Source records: Begin

Lemma total_dirty c D l : cache_inv D c -> NoDup l -> total_len c l <= Z.of_nat (size (dirty_ents (nat_root c))).
Proof.
  intros Hi Hnd. pose proof (ci_lists _ _ _ _ Hi) as Hl. set (L := mjoin (set_list c <$> l)).
  assert (HL : Z.of_nat (length L) = total_len c l).
  { unfold L. clear Hnd. induction l as [|b l IH]; [done|]. rewrite fmap_cons, mjoin_cons. by rewrite length_app, Nat2Z.inj_add, total_len_cons, IH. }
  assert (Hin : forall n, n ∈ L -> NAT_BLOCK_OFFSET n ∈ l /\ exists e, nat_root c !! n = Some e /\ dirty e = true).
  { intros n. unfold L. rewrite list_elem_of_join. intros (x & Hn & Hx). apply list_elem_of_fmap in Hx as (b & -> & Hb).
    apply (lo_set _ Hl) in Hn as (-> & e & E & He). split; [done|]. exists e. split; [done|]. by apply andb_true_iff in He as [? _]. }
  assert (HnL : NoDup L).
  { unfold L. clear HL Hin. induction l as [|b l IH]; [constructor|]. apply list.NoDup_cons in Hnd as [Hb Hnd]. rewrite fmap_cons, mjoin_cons. apply list.NoDup_app. split; [apply Hl|]. split; [|by apply IH].
    intros n [-> _]%(lo_set _ Hl) Hn. apply list_elem_of_join in Hn as (x & Hn & Hx). apply list_elem_of_fmap in Hx as (b' & -> & Hb'). apply (lo_set _ Hl) in Hn as [-> _]. done. }
  rewrite <-HL. rewrite <-length_map_to_list, <-(length_fmap fst). apply inj_le, submseteq_length, NoDup_submseteq; [done|].
  intros n Hn. destruct (Hin n Hn) as (_ & e & E & He). apply list_elem_of_fmap. exists (n, e). split; [done|]. apply elem_of_map_to_list, map_lookup_filter_Some. done.
Qed.

Notation f2fs_flush_nat_entries := (f2fs_flush_nat_entries NAT_JOURNAL_ENTRIES nat_blkaddr log_blocks_per_seg F2FS_ROOT_INO nat_bits_flag).

(** No current copy waits to be written. *)
Definition copies_clean (d : nat_disk) : Prop := forall x b, x ∈ meta_dirty d -> 0 <= b -> x <> nat_addr b (copy_of d b).

Record flush_result (umount : bool) (io : Z -> option Z) (st st' : nat_sys) (err : Z) : Prop := {
  fr_inv : sys_inv st';
  fr_view : forall m, in_range m -> nat_view st' m = nat_view st m;
  fr_shadow : shadow (copy_of (disk st)) (meta (disk st)) (disk st');
  fr_new : umount = true -> forall m, in_range m -> block_addr (nat_view st m) = NEW_ADDR -> table (disk st') m = page_entry (disk st) m;
  fr_res : err = 0 /\ cp_error (disk st') = cp_error (disk st) /\ (forall m e, nat_root (cache st') !! m = Some e -> on_set e = false) \/
           (exists a, io a = Some err) /\ cp_error (disk st') = true
}.

(** An entry without an address yet is in no set. *)
Lemma new_unlisted st m : sys_inv st -> in_range m -> block_addr (nat_view st m) = NEW_ADDR -> forall b, m ∉ set_list (cache st) b.
Proof.
  intros Hi Hm Hnew b [_ (e & E & Ho)]%(lo_set _ (ci_lists _ _ _ _ (si_cache st Hi))). unfold nat_view, view in Hnew. rewrite E in Hnew. unfold on_set in Ho. by rewrite Hnew, Z.eqb_refl, andb_false_r in Ho.
Qed.
Lemma flush_spec umount io st : sys_inv st -> copies_clean (disk st) -> (forall a, io a <> Some 0) ->
  exists st' err, f2fs_flush_nat_entries umount io st = Some (st', err) /\ flush_result umount io st st' err.
Proof.
  intros Hi Hcl Hio. unfold f2fs_flush_nat_entries.
  assert (H1 : exists st1, (if umount then remove_nats_in_journal F2FS_ROOT_INO st else Some st) = Some st1 /\ sys_inv st1 /\ (forall m, in_range m -> nat_view st1 m = nat_view st m) /\
    exists j, disk st1 = set_journal (disk st) j /\ (umount = true -> j = [])).
  { destruct umount; [destruct (remove_journal_spec st Hi) as (st1 & E & Hi1 & Hv1 & _ & Hd1); exists st1; eauto 10|]. exists st. conjs; try done. exists (n_journal (disk st)). by destruct (disk st). }
  destruct H1 as (st1 & -> & Hi1 & Hv1 & j1 & Hd1 & Hj1). cbn [mbind option_bind]. destruct (Z.eqb_spec (DIRTY_NAT (cache st1)) 0) as [Hz|Hz].
  { exists st1, 0. split; [done|]. constructor; try done; [rewrite Hd1; done|intros Hu m _ _; by rewrite Hd1, (Hj1 Hu)|]. left. split; [done|]. split; [by rewrite Hd1|]. intros m e E. destruct (on_set e) eqn:Eo; [|done]. exfalso.
    apply andb_true_iff in Eo as [Hde _]. rewrite (ci_dirty _ _ _ _ (si_cache st1 Hi1)), (dirty_ents_split _ m e E), Hde in Hz. lia. }
  set (cond := umount || negb (__has_cursum_space NAT_JOURNAL_ENTRIES (n_journal (disk st1)) (DIRTY_NAT (cache st1)))).
  assert (H2 : exists st2, (if cond then remove_nats_in_journal F2FS_ROOT_INO st1 else Some st1) = Some st2 /\ sys_inv st2 /\ (forall m, in_range m -> nat_view st2 m = nat_view st m) /\
    exists j, disk st2 = set_journal (disk st) j /\ (j = [] \/ umount = false /\ DIRTY_NAT (cache st2) + Z.of_nat (length j) <= NAT_JOURNAL_ENTRIES)).
  { destruct cond eqn:Ec.
    - destruct (remove_journal_spec st1 Hi1) as (st2 & E & Hi2 & Hv2 & _ & Hd2). exists st2. split; [done|]. split; [done|]. split; [intros m Hm; by rewrite Hv2, Hv1|].
      exists []. rewrite Hd2, Hd1. split; [done|by left].
    - exists st1. split; [done|]. split; [done|]. split; [done|]. exists j1. split; [done|]. right. apply orb_false_iff in Ec as [-> Ec]. split; [done|].
      apply negb_false_iff, Z.leb_le in Ec. rewrite Hd1 in Ec. cbn in Ec. lia. }
  destruct H2 as (st2 & -> & Hi2 & Hv2 & j2 & Hd2 & Hj2). cbn [mbind option_bind].
  set (sets := nat_set_root (cache st2)). set (max := NAT_JOURNAL_ENTRIES - Z.of_nat (length (n_journal (disk st2)))).
  assert (Hperm : collect_sets (S (size sets)) sets 0 max [] ≡ₚ elements (dom sets)).
  { destruct (collect_spec sets max) as [|(b & Hb & Hneg)]; [done|]. apply elem_of_dom in Hb as [s Hb]. assert (0 <= b) by (apply (si_keys st2 Hi2); unfold sets in Hb; by rewrite Hb). lia. }
  set (l := collect_sets _ _ _ _ _) in *.
  assert (Hnd : NoDup l) by (rewrite Hperm; apply NoDup_elements). assert (Hkeys : forall b, b ∈ l <-> is_Some (sets !! b)) by (intros b; by rewrite Hperm, elem_of_elements, elem_of_dom).
  assert (Hpos : forall b, b ∈ l -> 0 <= b) by (intros b Hb; apply (si_keys st2 Hi2); apply not_eq_None_Some; by apply Hkeys).
  destruct (flush_sets_spec umount io (copy_of (disk st)) (meta (disk st)) l Hio st2) as (st' & err & -> & Hi' & Hv' & Hsh' & Ht' & Hres); try done.
  - intros b Hb. by rewrite Hd2.
  - intros b Hb. by rewrite Hd2.
  - intros x b Hx Hb. rewrite Hd2 in Hx. apply Hcl; [done|by apply Hpos].
  - destruct Hj2 as [Hj2|[Hu Hj2]]; [right; intros b n _ _; rewrite Hd2, Hj2; apply not_elem_of_nil|left]. split; [done|]. rewrite Hd2. cbn [set_journal n_journal].
    pose proof (total_dirty (cache st2) _ l (si_cache st2 Hi2) Hnd). rewrite (ci_dirty _ _ _ _ (si_cache st2 Hi2)) in Hj2. lia.
  - exists st', err. split; [done|]. constructor; try done; [intros m Hm; by rewrite Hv', Hv2| |by rewrite Hd2 in Hres]. intros Hu m Hm Hnew. rewrite Ht'; [|done|apply (new_unlisted st2 m Hi2 Hm); by rewrite Hv2].
    destruct Hj2 as [->|[? _]]; [by rewrite Hd2|congruence].
Qed.
End props.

Source records: End

▸ Your instructions:
Lines from the first one above through the line containing "as (b & -> & Hb)." are to be retyped exactly, both included, and nothing more.

▸ Exercise answer:
Lemma total_dirty c D l : cache_inv D c -> NoDup l -> total_len c l <= Z.of_nat (size (dirty_ents (nat_root c))).
Proof.
  intros Hi Hnd. pose proof (ci_lists _ _ _ _ Hi) as Hl. set (L := mjoin (set_list c <$> l)).
  assert (HL : Z.of_nat (length L) = total_len c l).
  { unfold L. clear Hnd. induction l as [|b l IH]; [done|]. rewrite fmap_cons, mjoin_cons. by rewrite length_app, Nat2Z.inj_add, total_len_cons, IH. }
  assert (Hin : forall n, n ∈ L -> NAT_BLOCK_OFFSET n ∈ l /\ exists e, nat_root c !! n = Some e /\ dirty e = true).
  { intros n. unfold L. rewrite list_elem_of_join. intros (x & Hn & Hx). apply list_elem_of_fmap in Hx as (b & -> & Hb).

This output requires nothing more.